Verify installation:
mkcert -version
Install the local CA on the server:
mkcert -install
mkcert -install on the server trusts the mkcert root CA on that server. For browsers on user machines to trust the certificate, the mkcert root CA must also be trusted on those user machines, or your organization should use its own internal CA certificate.Create a directory to store certificates:
sudo mkdir -p /etc/nginx/ssl/zerothreat
Generate a certificate for your supported domain:
sudo mkcert \
-key-file /etc/nginx/ssl/zerothreat/company.webscan.ai-key.pem \
-cert-file /etc/nginx/ssl/zerothreat/company.webscan.ai.pem \
company.webscan.ai
This creates a certificate and private key for:
company.webscan.ai
Restrict access to the private key:
sudo chmod 600 /etc/nginx/ssl/zerothreat/company.webscan.ai-key.pem
sudo mkcert \
-key-file /etc/nginx/ssl/zerothreat/zerothreat-key.pem \
-cert-file /etc/nginx/ssl/zerothreat/zerothreat.pem \
company.webscan.ai company.websec.ai
Update the Nginx site configuration:
sudo nano /etc/nginx/sites-available/zerothreat
Replace the existing configuration with the following.
Update company.webscan.ai and http://127.0.0.1:3203 as needed.
server {
listen 80;
server_name company.webscan.ai;
return 301 https://$host$request_uri;
}
server {
listen 443 ssl;
server_name company.webscan.ai;
ssl_certificate /etc/nginx/ssl/zerothreat/company.webscan.ai.pem;
ssl_certificate_key /etc/nginx/ssl/zerothreat/company.webscan.ai-key.pem;
location / {
proxy_pass http://127.0.0.1:3203;
proxy_http_version 1.1;
proxy_set_header Host $host;
proxy_set_header X-Real-IP $remote_addr;
proxy_set_header X-Forwarded-For $proxy_add_x_forwarded_for;
proxy_set_header X-Forwarded-Proto https;
proxy_set_header Upgrade $http_upgrade;
proxy_set_header Connection "upgrade";
}
}
Nginx HTTPS configuration requires SSL to be enabled on the listening socket and requires the server certificate and private key paths to be specified in the server block.
Test the Nginx configuration:
sudo nginx -t
Reload Nginx:
sudo systemctl reload nginx
Allow HTTPS through UFW:
sudo ufw allow 'Nginx Full'
sudo ufw status
Now open the domain from inside your network:
https://company.webscan.ai
Your ZeroThreat On-Prem instance should now be accessible over HTTPS.
For the certificate to appear trusted in user browsers, the CA that issued the certificate must be trusted by those machines.
On the server where you generated the certificate, find the mkcert CA location:
mkcert -CAROOT
This directory contains the local root CA files.
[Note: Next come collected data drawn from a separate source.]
(** Dropping an exhausted write frontier. *)
Lemma plane_inv_drop gc mp id p : plane_inv p → plane_wf gc mp p = Some id →
  plane_inv (set_plane_wf gc mp None p) ∧
  (∀ i, i ∈ pool (set_plane_wf gc mp None p) ↔ i ∈ pool p ∧ i ≠ id).
Proof.
  intros Hp Hw. destruct (set_plane_wf_fields gc mp None p) as (Hb & Hf & Hsz).
  pose proof (wf_list_split gc mp p) as Hs. rewrite Hw in Hs. simpl in Hs.
  pose proof (wf_list_set gc mp None p) as Hn. simpl in Hn.
  assert (pool p ≡ₚ id :: pool (set_plane_wf gc mp None p)) as Hpool.
  { unfold pool. by rewrite Hs, Hn, Hf. }
  pose proof (pi_nodup _ Hp) as Hnd. rewrite Hpool in Hnd. apply NoDup_cons in Hnd as [Hnotin Hnd].
  split.
  - split; rewrite ?Hb, ?Hf; try apply Hp; [done| | |].
    + intros i Hi. apply (pi_range _ Hp). rewrite Hpool. by right.
    + intros i b Hi. apply (pi_wf _ Hp). rewrite Hs. right. by rewrite <-Hn.
    + unfold size_ok. rewrite Hf, Hsz. apply Hp.
  - intros i. rewrite Hpool, elem_of_cons. split; [|naive_solver].
    intros Hi. split; [by right|]. congruence.
Qed.

(** The whole step on the plane. *)
Definition alloc_step (nsid : Z) (gc mp : bool) (id : Z) (b : block_data) p : plane_allocator :=
  let b := set_write_index (u16 (page_write_index b + 1)) b in
  let p := update_block id b p in
  if page_write_index b =? PAGES_PER_BLOCK / 2
  then let '(w, p) := get_free_block p nsid mp in set_plane_wf gc mp w p else p.
Lemma put_map_lookup page n map j : length map = 17%nat → (n * 17 + 17 ≤ length page)%nat →
  put_map page n map !! j =
    if decide (n * 17 ≤ j < n * 17 + 17)%nat then map !! (j - n * 17)%nat else page !! j.
Proof.
  intros Hm Hp. unfold put_map. rewrite MAP_WORDS_eq.
  destruct (decide (j < n * 17)%nat).
  { rewrite lookup_app_l by (rewrite length_take; lia). rewrite lookup_take_lt by lia.
    by rewrite decide_False by lia. }
  rewrite lookup_app_r by (rewrite length_take; lia). rewrite length_take, Nat.min_l by lia.
  case_decide.
  - by rewrite lookup_app_l by lia.
  - rewrite lookup_app_r, Hm, lookup_drop by lia. f_equal. lia.
Qed.
Lemma put_map_length page n map : length map = 17%nat → (n * 17 + 17 ≤ length page)%nat →
  length (put_map page n map) = length page.
Proof.
  intros Hm Hp. unfold put_map. rewrite MAP_WORDS_eq, !length_app, length_take, length_drop. lia.
Qed.
Lemma get_map_eq c q count map page :
  page = take 512 (drop (512 * q) c) → (count < 30)%nat → length map = 17%nat →
  (∀ i w, map !! i = Some w → c !! (map_off (30 * q + count) + i)%nat = Some w) →
  get_map page count = map.
Proof.
  intros -> Hc Hm Hw. unfold get_map. rewrite MAP_WORDS_eq. apply list_eq. intros i.
  destruct (decide (i < 17)%nat).
  - rewrite lookup_take_lt, lookup_drop, lookup_take_lt, lookup_drop by lia.
    destruct (map !! i) as [w|] eqn:E.
    + rewrite <-(Hw i w E). f_equal. rewrite map_off_eq by done. lia.
    + apply lookup_ge_None in E. lia.
  - rewrite lookup_take_ge by lia. symmetry. apply lookup_ge_None. lia.
Qed.
End put_get.

Lemma plane_ids_nodup : NoDup plane_ids.
Proof. apply (bool_decide_unpack _). by vm_compute. Qed.
Lemma elem_of_plane_ids a : plane_ok a → addr_plane a ∈ plane_ids.
Proof.
  intros (?&?&?&?). unfold plane_ids, addr_plane.
  apply list_elem_of_bind. exists (channel a). split; [|by apply elem_of_seqZ; lia].
  apply list_elem_of_bind. exists (chip a). split; [|by apply elem_of_seqZ; lia].
  apply list_elem_of_bind. exists (die a). split; [|by apply elem_of_seqZ; lia].
  apply list_elem_of_bind. exists (plane a). split; [|by apply elem_of_seqZ; lia]. by left.
Qed.

Section map_files.
Context {PL : Platform}.
Implicit Types s : bm.

(** All planes exist. *)
Definition planes_exist s : Prop := ∀ id, id ∈ plane_ids → is_Some (bm_planes s !! id).
(** The maps of a list of planes. *)
Definition maps_of (map_of : plane_allocator → list Z) s (ids : list plane_id) : list (list Z) :=
  omap (λ id, map_of <$> bm_planes s !! id) ids.
(** The write that has just been translated is pending. *)
Lemma pending_new P s0 s s' t t1 b b1 a :
  dom_inv P None s → owner_ok (ds_dom s) (OData (t_lpa t)) →
  (∀ a, nandv s a = nandv s0 a) → nandv s' a = nandv s a →
  amap_of s (t_lpa t) = amap_of s0 (t_lpa t) → buf_at s0 (t_data t) = Some b → buf_at s' (t_data t) = Some b1 →
  t_type t = TXN_WRITE → owner_ok (ds_dom s0) (OData (t_lpa t)) →
  wtxn_ok (bm_mach (ds_bm s)) t b → t1 = set_t_addr (t_addr t1) t →
  let e := amap_of s (t_lpa t) in
  let t2 := set_t_ppa (address_to_ppa a) (set_t_addr a (rmw_txn e t1)) in
  page_fresh (ds_bm s0) a → page_fresh (ds_bm s) a → addr_ok a →
  (if rmw e t1 then completed (nandv s) (xe_ppa e) (missing e t1) b b1 else b1 = b) →
  amap_of s' (t_lpa t) = Xe (t_ppa t2) (u32 (Z.lor (xe_bitmap e) (t_bitmap t2))) →
  pending s0 s' t (set_t_ready true t2).
Proof using All.
  intros Hs Ho Hn0 Hn Hmap0 Hb0 Hb1 Hty Ho0 [Hd0 Hb Hbits Hcov] Et1 e t2 Hf0 Hf Ha Hmg Hmap.
  pose proof (dw_bits _ _ _ _ _ (di_dom _ _ _ Hs) _ Ho) as Heb. change (amap (nandv s) (ds_dom s) (t_lpa t)) with e in Heb.
  assert (covers t1 ∧ t_bitmap t1 = t_bitmap t ∧ t_lpa t1 = t_lpa t ∧ t_data t1 = t_data t ∧ t_type t1 = TXN_WRITE)
    as (Hcov1 & Eb1 & El1 & Ed1 & Ety1) by (rewrite Et1; done).
  destruct (rmw_txn_ok e t1 Heb ltac:(by rewrite Eb1) Hcov1) as [Hcov2 Hbits2].
  pose proof (lor16 _ _ Heb Hbits2) as Hlor.
  assert (u32 (Z.lor (xe_bitmap e) (t_bitmap t2)) = Z.lor (xe_bitmap e) (t_bitmap t2)) as Eu
    by (apply u32_small; simpl; lia).
  assert (t_lpa t2 = t_lpa t ∧ t_data t2 = t_data t ∧ t_type t2 = TXN_WRITE ∧ t_opaque t2 = t_opaque t) as (E1 & E2 & E3 & E4).
  { subst t2. unfold rmw_txn. assert (t_opaque t1 = t_opaque t) by (rewrite Et1; done). by destruct (rmw e t1). }
  split; [done|done|done| | | |done|done| |done].
  - split; [by apply address_to_ppa_bound|]. simpl. by rewrite ppa_address_ppa.
  - rewrite Hmap, Eu. split; [done|]. intros i. cbn [xe_bitmap]. rewrite Z.lor_spec.
    change (t_bitmap (set_t_ready true t2)) with (t_bitmap t2). intros ->. apply orb_true_r.
  - simpl. rewrite Hn. by apply (dw_fresh _ _ _ _ _ (di_dom _ _ _ Hs)).
  - exists b, b1. split; [done|]. split; [done|]. intros i Hi.
    change (t_bitmap (set_t_ready true t2)) with (t_bitmap (rmw_txn e t1)). unfold rmw_txn.
    split.
    + intros Hbit. destruct (rmw e t1).
      * destruct Hmg as (src & [_ Hm] & _). simpl. rewrite Z.lor_spec, Eb1, Hbit. split; [|done].
        rewrite Hm by done. unfold missing. by rewrite Z.ldiff_spec, Eb1, Hbit, andb_false_r.
      * rewrite Hmg, Eb1. done.
    + intros Hbit x (Hne & Hvalid & p & Hp & Hx). change (amap _ _ _) with (amap_of s0 (t_lpa t)) in *.
      rewrite <-Hmap0 in *. fold e in Hne, Hvalid, Hp.
      destruct (rmw_valid e t1 i Hne Hvalid ltac:(by rewrite Eb1)) as [Er Hmi]. rewrite Er in *.
      destruct Hmg as (src & [_ Hm] & Hsrc). rewrite Hm, Hmi by done. split.
      * rewrite <-Hx. apply Hsrc; [|done|done]. by rewrite Hn0.
      * simpl. by rewrite Z.lor_spec, Hmi, orb_true_r.
Qed.
(** The other pending writes stay so. *)
Lemma pending_keep s0 s s' t t' : pending s0 s t t' → amap_of s' (t_lpa t) = amap_of s (t_lpa t) →
  (∀ a, nandv s' a = nandv s a) → buf_at s' (t_data t) = buf_at s (t_data t) → pending s0 s' t t'.
Proof using All.
  intros [] Em Hn Hb. split; rewrite ?Em, ?Hb; try done. by rewrite Hn.
Qed.

Lemma write_req_wtxn s0 s t b : write_req s0 t → wtxn_ok (bm_mach (ds_bm s0)) t b →
  buf_at s (t_data t) = buf_at s0 (t_data t) → wtxn_ok (bm_mach (ds_bm s)) t b.
Proof using All. intros _ [] E. split; try done. unfold buf_at in E. congruence. Qed.

(** One more write translated. *)
Lemma phase1_step P s0 s s' dn t t1 t2 b :
  phase1 P s0 s dn → write_req s0 t → wtxn_ok (bm_mach (ds_bm s)) t b →
  t_lpa t ∉ t_lpa <$> dn.*1 → t_data t ∉ t_data <$> dn.*1 →
  t1 = set_t_addr (t_addr t1) t → alloc_post P t1 b s R0 t2 s' →
  phase1 P s0 s' (dn ++ [(t, set_t_ready true t2)]).
Proof using All.
  intros [H1 H2 H3 H4 H5 H6 H7 H8 H9 H10] [Hty _ Ho _] Hw Hl Hd Et1 Hp.
  pose proof (alloc_post_evolves P t1 b s R0 t2 s' H1 Hp) as Hev.
  assert (owner_ok (ds_dom s) (OData (t_lpa t))) as Ho1 by by apply (owner_ok_same _ _ _ (ev_consts _ _ H2)).
  assert (t_lpa t1 = t_lpa t ∧ t_data t1 = t_data t) as [El Ed] by (rewrite Et1; done).
  destruct (alloc_post_R0 _ _ _ _ _ _ Hp) as (a & b' & Et2 & Hs' & [Hm Hc Hg Hz Hr] & Hfr & Ha & Hfr' & Hmg & Hmap).
  assert (∀ l, owner_ok (ds_dom s0) (OData l) → l ≠ t_lpa t → amap_of s' l = amap_of s l) as Hoth.
  { intros l Hol Hne. rewrite Hmap, decide_False by (rewrite ?El; done || by apply (owner_ok_same _ _ _ (ev_consts _ _ H2))).
    done. }
  assert (∀ id, id ≠ t_data t → buf_at s' id = buf_at s id) as Hbuf.
  { intros id Hne. unfold buf_at. rewrite (mb_mem _ _ _ _ Hm), lookup_insert_ne by congruence. done. }
  split.
  - done.
  - by eapply evolves_trans.
  - intros a'. unfold nandv at 1. rewrite (mb_nand _ _ _ _ Hm). apply H3.
  - apply Forall_app. split.
    + rewrite Forall_forall in *. intros q Hq. eapply pending_keep; [by apply H4| |apply Hm|].
      * apply Hoth; [apply (H4 q Hq)|]. intros E. apply Hl. rewrite <-E. apply list_elem_of_fmap.
        exists q.1. split; [done|]. apply list_elem_of_fmap; eauto.
      * apply Hbuf. intros E. apply Hd. rewrite <-E. apply list_elem_of_fmap. exists q.1. split; [done|].
        apply list_elem_of_fmap; eauto.
    + constructor; [|done]. cbn [fst snd]. rewrite El in *. rewrite Et2.
      eapply (pending_new P s0 s s' t t1 b b' a); try done.
      * apply Hm.
      * by apply H5.
      * rewrite <-(H6 (t_data t)) by done. apply Hw.
      * unfold buf_at. rewrite (mb_mem _ _ _ _ Hm), Ed. apply lookup_insert_eq.
      * by apply (ev_fresh _ _ H2).
      * rewrite Hmap, decide_True by done. by rewrite Et2.
  - intros l Hol. rewrite fmap_app, fmap_app. intros Hn. rewrite Hoth; [apply H5; [done|set_solver]|done|set_solver].
  - intros id. rewrite fmap_app, fmap_app. intros Hn. rewrite Hbuf by set_solver. apply H6. set_solver.
  - rewrite length_app. simpl. lia.
  - intros n. rewrite length_app. simpl. intros Hn. apply Hr, H8. by replace (length dn + S n)%nat with (length dn + 1 + n)%nat by lia.
  - etransitivity; [exact H9|]. apply (mb_next _ _ _ _ Hm).
  - intros id Hid%H10. destruct (decide (id = t_data t)) as [->|Hne]; [|by rewrite Hbuf].
    unfold buf_at. rewrite (mb_mem _ _ _ _ Hm), Ed, lookup_insert_eq. by eexists.
Qed.

(** * From a domain to the unit *)
Definition setk (k : Z) (s : dom_st) : dom_st := DomSt _ (ds_bm s) (set_d_kref k (ds_dom s)).

Lemma dom_wf_kref nd fr P pin d k : dom_wf nd fr P pin d → dom_wf nd fr P pin (set_d_kref k d).
Proof using All. intros []. by split. Qed.
Lemma dom_inv_setk P pin s k : dom_inv P pin s → dom_inv P pin (setk k s).
Proof using All. intros []. split; try done. by apply dom_wf_kref. Qed.
Lemma dom_frame_setk data b' s s' k : dom_frame data b' s s' → dom_frame data b' (setk k s) (setk k s').
Proof using All.
  intros [? (? & ? & ? & ? & ? & ? & ? & ? & ?) ? ? ?]. by split.
Qed.
Lemma alloc_post_setk P t b s r t' s' k : alloc_post P t b s r t' s' → alloc_post P t b (setk k s) r t' (setk k s').
Proof using All.
  intros [a b' s1 e t1 Hs1 Hd Hfr Ha Hfr' Hmg Hmap|er b' s1 Hs1 Hd Hfr Hmap Hnl].
  - apply (alloc_ok_post P t b (setk k s) a b' (setk k s1)); try done;
      [by apply dom_inv_setk|by apply dom_frame_setk].
  - apply (alloc_err_post P t b (setk k s) er b' (setk k s1)); try done;
      [by apply dom_inv_setk|by apply dom_frame_setk].
Qed.

(** The unit with the state [s] of the domain at [ptr]. *)
Definition with_dom (ptr : Z) (s : dom_st) (u : amu) : amu :=
  Amu _ (ds_bm s) (<[ptr := ds_dom s]> (am_domains u)) (am_active u).
(** Namespace [nsid] is attached, its domain is at [ptr] and in state [s]. *)
Record attached (nsid ptr : Z) (s : dom_st) (u : amu) : Prop := {
  at_nsid : bad_nsid nsid = false;
  at_active : am_active u !! NSID2IDX nsid = Some ptr;
  at_domain : am_domains u !! ptr = Some (ds_dom s);
  at_bm : am_bm u = ds_bm s;
  at_kref : 1 ≤ d_kref (ds_dom s);
}.
Lemma attached_with nsid ptr s s' u : attached nsid ptr s u → d_kref (ds_dom s') = d_kref (ds_dom s) →
  attached nsid ptr s' (with_dom ptr s' u).
Proof using All. intros [] E. split; simpl; try done; [apply lookup_insert_eq|lia]. Qed.
Lemma with_dom_with ptr s s' u : with_dom ptr s' (with_dom ptr s u) = with_dom ptr s' u.
Proof using All. unfold with_dom. simpl. by rewrite insert_insert_eq. Qed.

Lemma wp_on_domain {A} ptr (m : ST dom_st A) (Q : A → amu → Prop) u d :
  am_domains u !! ptr = Some d →
  wp m (λ a s', Q a (with_dom ptr s' u)) (DomSt _ (am_bm u) d) → wp (on_domain ptr m) Q u.
Proof using Type.
  intros E. unfold wp, on_domain. rewrite E. by destruct (m _) as [[a s']|].
Qed.
Lemma wp_domain_put nsid ptr s (Q : () → amu → Prop) u : attached nsid ptr s u →
  1 < d_kref (ds_dom s) → Q tt (with_dom ptr (setk (d_kref (ds_dom s) - 1) s) u) → wp (domain_put ptr) Q u.
Proof using All.
  intros [_ Ha Hd Hb Hk] Hk1 HQ. unfold domain_put. wp_step. eapply wp_on_domain; [done|].
  unfold dom, upd_dom. wp_steps. rewrite Hb. destruct s as [sb sd]. simpl in *.
  rewrite (proj2 (Z.eqb_neq _ _)) by lia. wp_steps. done.
Qed.
Lemma wp_domain_get nsid ptr s (Q : option Z → amu → Prop) u : attached nsid ptr s u →
  Q (Some ptr) (with_dom ptr (setk (d_kref (ds_dom s) + 1) s) u) → wp (domain_get_by_nsid nsid) Q u.
Proof using All.
  intros [Hn Ha Hd Hb Hk] HQ. unfold domain_get_by_nsid. wp_steps; [by rewrite Hn|]. rewrite Ha. wp_steps.
  eapply wp_on_domain; [done|]. unfold upd_dom. wp_steps. rewrite Hb. by destruct s.
Qed.

(** [translate_lpa] is [translate_in_domain] with the reference counted. *)
Lemma wp_translate_lpa nsid ptr s t (Q : rc * flash_transaction → amu → Prop) u :
  attached nsid ptr s u → t_nsid t = nsid →
  wp (translate_in_domain t) (λ rt s', d_kref (ds_dom s') = d_kref (ds_dom s) + 1 ∧
     Q rt (with_dom ptr (setk (d_kref (ds_dom s)) s') u)) (setk (d_kref (ds_dom s) + 1) s) →
  wp (translate_lpa t) Q u.
Proof using All.
  intros Hat Et HQ. unfold translate_lpa, domain_get. wp_steps. rewrite Et.
  eapply wp_domain_get; [done|]. wp_step. set (s1 := setk _ s) in *. set (u1 := with_dom ptr s1 u).
  eapply (wp_on_domain ptr _ _ u1 (ds_dom s1)); [simpl; apply lookup_insert_eq|]. simpl am_bm.
  change (DomSt _ (ds_bm s1) (ds_dom s1)) with s1. eapply wp_mono; [exact HQ|].
  intros rt s' [Hk HQ']. simpl. wp_step. unfold u1. rewrite with_dom_with.
  eapply (wp_domain_put nsid ptr s').
  - destruct Hat. split; simpl; try done; [apply lookup_insert_eq|lia].
  - destruct Hat. lia.
  - wp_step. rewrite with_dom_with, Hk. replace (d_kref (ds_dom s) + 1 - 1) with (d_kref (ds_dom s)) by lia. done.
Qed.

Lemma setk_setk k k' s : setk k (setk k' s) = setk k s.
Proof using All. by destruct s as [? []]. Qed.
Lemma setk_id s : setk (d_kref (ds_dom s)) s = s.
Proof using All. by destruct s as [? []]. Qed.
Lemma alloc_post_frame P t b s r t' s' : alloc_post P t b s r t' s' →
  dom_inv P None s' ∧ ∃ b', dom_frame (t_data t) b' s s'.
Proof using All. intros []; split; eauto. Qed.

Definition batch_req (nsid : Z) (s : dom_st) (t : flash_transaction) : Prop := write_req s t ∧ t_nsid t = nsid.
Definition revertible (t : flash_transaction) : Prop :=
  t_ppa_ready t = true → 0 ≤ t_ppa t < TOTAL_PAGES.

Lemma pending_revertible P s0 s dn : phase1 P s0 s dn → Forall revertible dn.*2.
Proof using All.
  intros Hp. pose proof (p1_pend _ _ _ _ Hp) as Hf. clear Hp. induction Hf as [|p dn Hp _ IH]; [by constructor|].
  constructor; [|done]. intros _. apply (pd_ppa _ _ _ _ Hp).
Qed.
The file commonly used for trust distribution is:
rootCA.pem
Your IT team can distribute and trust this CA certificate on the machines that need to access the On-Prem instance.
After the CA is trusted on a user machine, restart the browser and open:
https://company.webscan.ai
The certificate should now be trusted.
If the domain does not open correctly, check DNS first:
dig company.webscan.ai
or:
nslookup company.webscan.ai
Check that Nginx configuration is valid:
sudo nginx -t
Check that Nginx is running:
sudo systemctl status nginx
Check that firewall rules allow Nginx traffic:
sudo ufw status
Confirm HTTPS is listening locally:
curl -k https://company.webscan.ai
If the local ZeroThreat URL does not respond from the server, fix the local ZeroThreat service or port configuration before debugging DNS or Nginx.
If the HTTPS page opens with a certificate warning, confirm that the issuing CA is trusted on the client machine.
After DNS binding and HTTPS setup are complete, users can access ZeroThreat On-Prem through the configured supported domain from the intended internal network.